この状況。。。私は何て不幸なのやろうか。。。日本ではない外国でなかなか意思の疎通もままならないまま、ひょっとしたら、私はこのまま、死んでしまうのではないか。。。そんな、いやな予感すらした。。。まさに、八方塞り。。。最悪や。。。
そんななか、ほんと助かったのは、辛(シン)さんという、ホテルのコンシェルジェの女性や。。。彼女は東京のホテルでの勤務経験が一年ほどあり、少ない語彙のわれわれ夫婦の意思確認やら質問疑問に、随分通訳としてけ、ヘルプをしてくださった。。。彼女がもしこの場にいなかったら、われわれは何も決められないまま貴重な時間を浪費しつづけなくてはならなかっただろうからね。。。
救急部門の責任者である少し年配の少し太った医師の見立てでは、私の小腸は腹膜から飛び出た状態でぎゅっと口をふさがれた状態になっている。この状態は大変危険な状態で、放置すれば、死んでしまうほど深刻な問題だ。いまここで緊急手術をするか、それとも、日本に帰国するまで我慢するかどちらかだ。。。我々は選択を迫られた。。。もし帰国待ち・・・となったら、五分五分ぐらいの確率で、生命の危険がある。。。のやそうや。。。。
後から聞いた話では、空港で痛み止めの注射をしたことは、今となってはあんまり良いことではなかったようである。この手の薬は、ぎゅっと締まってしまった小腸の腸の動きを止めてしまうから、小腸が壊死してしまうからなのやという。。。そんなこと、言われても。。。一番気の毒なのは、ヨメサンである。

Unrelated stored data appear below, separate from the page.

(* ===== verification/Heat.v ===== *)
(** * Heat and token value

    Models [compute_heat] of [indras-artifacts/src/attention/mod.rs] and
    [compute_token_value] of [token.rs].  [f32] is IEEE 754 binary32: the
    Standard Library's [spec_float] at precision 24 and exponent bound 128.
    [f32::exp], whose precision the language leaves unspecified, is a
    parameter. *)

From Stdlib Require Import Floats.SpecFloat.
From S2P Require Import Prelude Float Artifact Attention.

(** ** Single-precision arithmetic *)

Abbreviation f32 := spec_float.

(** Conversion of an integer with rounding to nearest even ([z as f32]). *)
Definition f32_of_Z (z : Z) : f32 := binary_normalize 24 128 z 0 false.

Definition f32_add : f32 → f32 → f32 := SFadd 24 128.
Definition f32_mul : f32 → f32 → f32 := SFmul 24 128.
Definition f32_div : f32 → f32 → f32 := SFdiv 24 128.
Definition f32_neg : f32 → f32 := SFopp.

Definition f32_zero : f32 := S754_zero false.
Definition f32_one : f32 := S754_finite false 8388608 (-23).

Example f32_one_value : f32_of_Z 1 = f32_one.
Proof. vm_compute. reflexivity. Qed.

(** [f32::clamp(lo, hi)]; a NaN passes through. *)
Definition f32_clamp (lo hi x : f32) : f32 :=
  if SFltb x lo then lo else if SFltb hi x then hi else x.

(** A literal [n / d], correctly rounded. *)
Definition f32_ratio (n d : Z) : f32 := f32_div (f32_of_Z n) (f32_of_Z d).

Class ExpF32 : Type := f32_exp : f32 → f32.

(** ** Attention value *)

Record AttentionValue : Type := {
  total_dwell_ms : Z;
  heat : f32;
  self_dwell_ms : Z;
}.

(** [Iterator::max]. *)
Definition max_of (l : list Z) : option Z :=
  match l with [] => None | x :: l => Some (foldl Z.max x l) end.

(** The events of [member] in the logs kept under its id. *)
Definition member_events (peer_logs : list (PlayerId * list AttentionSwitchEvent))
    (member : PlayerId) : list AttentionSwitchEvent :=
  retain (λ e, bool_decide (author e = member))
    (concat (snd <$> retain (λ pl, bool_decide (pl.1 = member)) peer_logs)).

Definition touches (a : ArtifactId) (e : AttentionSwitchEvent) : bool :=
  bool_decide (to e = Some a) || bool_decide (from e = Some a).

Section Heat.
Context `{ExpF32}.

(** The heat contribution of a member with positive dwell time. *)
Definition heat_contribution (owned : list AttentionSwitchEvent) (a : ArtifactId)
    (dwell now : Z) : f32 :=
  let saturation :=
    f32_div (f32_of_Z dwell) (f32_add (f32_of_Z dwell) (f32_of_Z 60000)) in
  let last_touch := default 0 (max_of (wall_time_ms <$> retain (touches a) owned)) in
  let age_ms := f32_of_Z (Z.max (wrap_i64 (now - last_touch)) 0) in
  let recency := f32_exp (f32_div (f32_neg age_ms) (f32_of_Z 300000)) in
  f32_mul saturation recency.

(** The loop over the audience; [self] is [audience[0]]. *)
Fixpoint heat_loop (a : ArtifactId) (peer_logs : list (PlayerId * list AttentionSwitchEvent))
    (self : PlayerId) (members : list PlayerId) (now : Z)
    (total_dwell self_dwell : Z) (heat_sum : f32) : Z * Z * f32 :=
  match members with
  | [] => (total_dwell, self_dwell, heat_sum)
  | member :: members =>
      let owned := member_events peer_logs member in
      let dwell := compute_dwell_time owned a now in
      let total_dwell := wrap_i64 (total_dwell + dwell) in
      let heat_sum :=
        if 0 <? dwell then f32_add heat_sum (heat_contribution owned a dwell now)
        else heat_sum in
      let self_dwell := if bool_decide (member = self) then dwell else self_dwell in
      heat_loop a peer_logs self members now total_dwell self_dwell heat_sum
  end.

Definition compute_heat (a : ArtifactId)
    (peer_logs : list (PlayerId * list AttentionSwitchEvent))
    (audience : list PlayerId) (now : Z) : AttentionValue :=
  match audience with
  | [] => {| total_dwell_ms := 0; heat := f32_zero; self_dwell_ms := 0 |}
  | self :: _ =>
      let '(total_dwell, self_dwell, heat_sum) :=
        heat_loop a peer_logs self audience now 0 0 f32_zero in
      {| total_dwell_ms := total_dwell;
         heat := f32_clamp f32_zero f32_one
                   (f32_div heat_sum (f32_of_Z (Z.of_nat (length audience))));
         self_dwell_ms := self_dwell |}
  end.
End Heat.

(** ** Token value *)

Definition compute_token_value (token : Artifact) (steward_history : list StewardshipRecord)
    (heat : f32) : f32 :=
  let heat_component := f32_clamp f32_zero f32_one heat in
  let blessing_count := f32_of_Z (Z.of_nat (length (blessing_history token))) in
  let blessing_component := f32_div blessing_count (f32_add blessing_count (f32_of_Z 5)) in
  let chain_len := f32_of_Z (Z.of_nat (length steward_history)) in
  let chain_component := f32_div chain_len (f32_add chain_len (f32_of_Z 3)) in
  let value :=
    f32_add (f32_add (f32_mul (f32_ratio 4 10) heat_component)
                     (f32_mul (f32_ratio 3 10) blessing_component))
            (f32_mul (f32_ratio 3 10) chain_component) in
  f32_clamp f32_zero f32_one value.

(** ** Properties *)

(** Within [0, 1] in the order of [f32]. *)
Definition in_unit (x : f32) : Prop := SFleb f32_zero x = true ∧ SFleb x f32_one = true.

Lemma f32_zero_unit : in_unit f32_zero.
Proof. split; vm_compute; reflexivity. Qed.

Lemma f32_one_unit : in_unit f32_one.
Proof. split; vm_compute; reflexivity. Qed.

Lemma finite_le_one m e :
  SFltb f32_one (S754_finite false m e) = false → in_unit (S754_finite false m e).
Proof.
  unfold in_unit, SFltb, SFleb, f32_one. cbn [SFcompare f32_zero].
  rewrite (Z.compare_antisym e (-23)).
  destruct (e ?= -23); cbn [CompOpp]; [|done|done].
  pose proof (Pos.compare_cont_antisym 8388608 m Eq) as Ha. cbn [CompOpp] in Ha.
  rewrite <- Ha. by destruct (Pos.compare_cont Eq 8388608 m).
Qed.

Lemma f32_clamp_unit x : is_nan x = false → in_unit (f32_clamp f32_zero f32_one x).
Proof.
  intros Hx. unfold f32_clamp.
  destruct (SFltb x f32_zero) eqn:E0; [apply f32_zero_unit|].
  destruct (SFltb f32_one x) eqn:E1; [apply f32_one_unit|].
  destruct x as [b|[]| |[] m e]; try discriminate.
  - split; by destruct b.
  - by apply finite_le_one.
Qed.

Section HeatProperties.
Context `{ExpF32}.

Lemma heat_loop_total a pl self ms now t s h :
  in_i64 t →
  (heat_loop a pl self ms now t s h).1.1
  = wrap_i64 (t + sumZ (λ m, compute_dwell_time (member_events pl m) a now) ms).
Proof.
  revert t s h. induction ms as [|m ms IH]; intros t s h Ht.
  - simpl. by rewrite Z.add_0_r, wrap_i64_small.
  - cbn [heat_loop]. rewrite IH by apply wrap_i64_range.
    rewrite sumZ_cons, wrap_i64_add_l. f_equal. lia.
Qed.

Lemma heat_loop_self a pl self ms now t s h :
  (heat_loop a pl self ms now t s h).1.2
  = if bool_decide (self ∈ ms) then compute_dwell_time (member_events pl self) a now else s.
Proof.
  revert t s h. induction ms as [|m ms IH]; intros t s h; [done|].
  cbn [heat_loop]. rewrite IH.
  destruct (decide (m = self)) as [->|Hne].
  - rewrite (bool_decide_true (self = self)), (bool_decide_true (self ∈ self :: ms)) by (done || left).
    by case_bool_decide.
  - rewrite (bool_decide_false (m = self)) by done.
    rewrite (bool_decide_ext (self ∈ m :: ms) (self ∈ ms)); [done|].
    rewrite elem_of_cons. naive_solver.
Qed.
End HeatProperties.

(** The attention value of an artifact reports the dwell times of its
    audience added up in 64-bit arithmetic, the dwell time of the first
    member as its own, and a heat within [0, 1] unless it is NaN. *)
Theorem compute_heat_spec `{ExpF32} a pl (self : PlayerId) (others : list PlayerId) now :
  let v := compute_heat a pl (self :: others) now in
  total_dwell_ms v
    = wrap_i64 (sumZ (λ m, compute_dwell_time (member_events pl m) a now) (self :: others)) ∧
  self_dwell_ms v = compute_dwell_time (member_events pl self) a now ∧
  (is_nan (heat v) = false → in_unit (heat v)).
Proof.
  intros v. subst v. unfold compute_heat.
  pose proof (heat_loop_total a pl self (self :: others) now 0 0 f32_zero) as Ht.
  pose proof (heat_loop_self a pl self (self :: others) now 0 0 f32_zero) as Hs.
  rewrite bool_decide_true in Hs by left.
  destruct (heat_loop _ _ _ _ _ _ _ _) as [[t s] h]. cbn [fst snd] in *.
  cbn [total_dwell_ms self_dwell_ms heat]. split_and!.
  - by rewrite Ht.
  - done.
  - intros Hn. apply f32_clamp_unit. unfold f32_clamp in Hn.
    destruct (SFltb _ f32_zero) eqn:E0.
    + by destruct (f32_div h _).
    + destruct (SFltb f32_one _) eqn:E1; [by destruct (f32_div h _)|done].
Qed.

。。もう完全にウロが来ている。。。そりゃそうやで。。。台湾に入った途端にこんな大騒ぎ。。。生きるか死ぬかの判断を今すぐせよといわれても。。。そんな大事な判断、すぐには出来ない。。。人に意見を聞こうとしても、医者の妹は日本。。。。国際電話のかけ方もなかなか自信がない。。。そんな状況やったからね。。。
朦朧とした意識の中、嫁さんにいろいろ説明を聞いて、結局、私は、緊急手術をしてもらうことにした。。。いや、それしか選択肢は無かった・・・というのが本音かね。。。いざ、手術をやるとなったら、そこからが早い。。。向こうからしたら、何を迷っているのか。。。緊急手術をする選択肢しかないやんか・・・てなところかね。。。
まず費用は二十万から五十万ほどはかかる・・・とのこと。。。命に代えられない。。。了解。。。
救急の処置室の端っこでカーテンで仕切られてはいるものの、素っ裸にされ、術着に着替えて、手術前の検査。。。私には以前心筋梗塞とか大腸がんの既往症があるといったら少し嫌がられたみたいだったけど、念のためにいろいろレントゲンを撮る。。。あっという間に手術室に運ばれて、夢の中。。。手術は無事、一時間半ほどで終わった。。。
執刀してくれたのは、蔡先生という五十代ぐらいの男性の方。。。英語でしゃべってくれる。。。麻酔医の先生は、女性で、なかなか日本語が流暢やった。。。でもニ、三分で即オペ開始。。。尿道に管をつっこむけど良いか。。。無論、異論は無い。。。尿路、尿路っておっしゃって、どういえばわかるか・・・必死に向こうも言葉を捜してくださる。。。まぁ、ヨメさんに聞くと、手術はあっという間やったという。。。その間、いろいろと連絡したので、台北にいる友人も駆けつけてくれたというけど、麻酔が十分に効いていた私は、何も覚えていない。。。